CNN adores Putsch, and in their overblown, pompous way, try to pass him off as a competent and capable world leader every chance they get. After all, that attracts those sorts of advertisers willing to pay the premium rates, the brokerage houses and the pharmaceuticals, the insurance companies and the Wall Street Journal. Putsch's crowd.

But ratings are what makes it possible for CNN to exact huge amounts from these reactionary children of privilege, and so they dropped Putsch like a wet cat and trained their cameras in on Clinton.

It made sense. Clinton has Presence of a sort not seen since FDR. He has his own big confident grin, his own sense of personal power, the same ability to draw people in. Putsch has all the charisma of a minor functionary at the department of motor vehicles, the guy who tells you to look straight at the camera and always makes you look like a failed embalming job in the picture.

The people know this, too; even as Zogby reports Putsch's job-approval numbers moving into negative territory, another poll reports that by a 48-38 margin, people would sooner see Clinton as President.

Go get your phone book. Open it at random, without looking at the pages. Now, stab a finger at it. Look to see where your finger landed. I would sooner see that person as President than Putsch. Chances are you agree.

That poll was damning Clinton with faint praise. Cutting into the inchoate mumbling of "el leader" to show Clinton addressing the people of Harlem was as inevitable as breaking away from a rerun of "The Odd Couple" to announce that the Second Coming had just occurred.

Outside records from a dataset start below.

Lemma diversity_score_bound_witness :
  0 <= 6 /\
  (4 < 0 -> get sample_first "category" = Some (JStr "social_events") /\
            get sample_second "category" = Some (JStr "social_events")).
Proof.
  apply (diversity_score_bound sample_first sample_second 0).
  vm_compute. reflexivity.
Defined.


Lemma best_candidate_step (matrix : list (list nat)) (n : nat) (selected_indices : list nat)
  (l : list nat) (best : Z * Z) :
  (forall i, In i l -> i < n) ->
  (snd best = (-1)%Z /\ fst best = (-1)%Z) \/
  ((0 <= fst best)%Z /\ exists i, snd best = Z.of_nat i /\ fresh n selected_indices i) ->
  let result :=
    fold_left
      (fun (best : Z * Z) i =>
         if existsb (Nat.eqb i) selected_indices then best
         else
           let d := min_distance matrix i selected_indices in
           if exceeds d (fst best) then (distance_value d, Z.of_nat i) else best)
      l best in
  ((snd result = (-1)%Z /\ fst result = (-1)%Z /\ snd best = (-1)%Z /\
    forall i, In i l -> In i selected_indices) \/
   ((0 <= fst result)%Z /\ exists i, snd result = Z.of_nat i /\ fresh n selected_indices i)).
Proof.
  revert best. induction l as [|i l IH]; intros best Hl Hbest; simpl.
  - destruct Hbest as [[H1 H2]|H]; [left|right]; auto.
    repeat split; auto. intros i [].
  - destruct (existsb (Nat.eqb i) selected_indices) eqn:Hsel.
    + assert (Hin : In i selected_indices).
      { apply existsb_exists in Hsel as (j & Hj & Heq).
        apply Nat.eqb_eq in Heq. now subst. }
      destruct (IH best) as [(H1 & H2 & H3 & H4)|H]; auto.
      * intros j Hj. apply Hl. now right.
      * left. repeat split; auto. intros j [<-|Hj]; auto.
    + assert (Hfresh : fresh n selected_indices i).
      { split; [apply Hl; now left|].
        intros Hin. pose proof (existsb_false_In _ _ i Hsel Hin) as H.
        rewrite Nat.eqb_refl in H. discriminate. }
      assert (Hd : (0 <= distance_value (min_distance matrix i selected_indices))%Z).
      { destruct (min_distance matrix i selected_indices); simpl; lia. }
      assert (Hnext : (0 <= fst (if exceeds (min_distance matrix i selected_indices) (fst best)
                                 then (distance_value (min_distance matrix i selected_indices),
                                       Z.of_nat i)
                                 else best))%Z /\
                      exists j, snd (if exceeds (min_distance matrix i selected_indices) (fst best)
                                     then (distance_value (min_distance matrix i selected_indices),
                                           Z.of_nat i)
                                     else best) = Z.of_nat j /\ fresh n selected_indices j).
      { destruct (exceeds (min_distance matrix i selected_indices) (fst best)) eqn:He; simpl.
        - split; eauto.
        - destruct Hbest as [[H1 H2]|H]; auto.
          rewrite H2 in He. unfold exceeds in He.
          destruct (min_distance matrix i selected_indices); [|discriminate].
          apply Z.ltb_ge in He. lia. }
      destruct (IH _ (fun j Hj => Hl j (or_intror Hj)) (or_intror Hnext))
        as [(H1 & H2 & H3 & H4)|H]; auto.
      destruct Hnext as (_ & j & Hj & _). rewrite H3 in Hj. lia.
Qed.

When you have the undisputed master of American politics waiting to charm the socks off your viewers (and sponsors, even though they'll die before admitting it), you don't sit around filming some unpopular functionary who is talking about making the pie higher and asking is our children learning.

I suspect that as time goes on, we're going to be seeing less and less of fearless leader.

His handlers already know that he's a moron who can't be trusted to speak off-the-cuff. Even in informal settings where things are relaxed and informal, a situation where most politicians excel, Putsch manages to sound like a moron. The routine about giving an oration at the Roman Coliseum (reminding people that he was no orator) was probably the last straw. Perhaps they can have a chopper nearby, ready to start up whenever a reporter asks an awkward question like, "Mr. President, how many states are in the union?". It worked for Reagan.

The media are beginning to realize that he's a ratings drain. He's boring when he talks, frightening when he doesn't. Besides, the media has a bunch of scandals to play with: there's the right wing mayor who's up on serial child-molestation charges, there's the right wing congressman who had a dead intern appear in his office on Monday morning, and there's the right wing congressman who was acquainted with an intern who is now missing.

Scratching your head and wondering why you haven't heard about the first two? Here's a hint: they are Republicans. In the eyes of corporate media, Republicans are above our foolish laws, our silly morals. We don't need to hear about those scandals.

But even if two out of three scandals are unreportable due to political inexpediency, they have one big juicy one they can run into the ground.

From their perspective, it's better than having to strain to ignore Putsch's plans to rape the national forests and the arctic wilderness, And the media can't report his stumbles and scandals. He's a Republican. More and more, people are noticing that the media is heavily biased to the right, and trying to prop up Putsch as a good example of an American president while pretending to have journalistic integrity is a non-starter.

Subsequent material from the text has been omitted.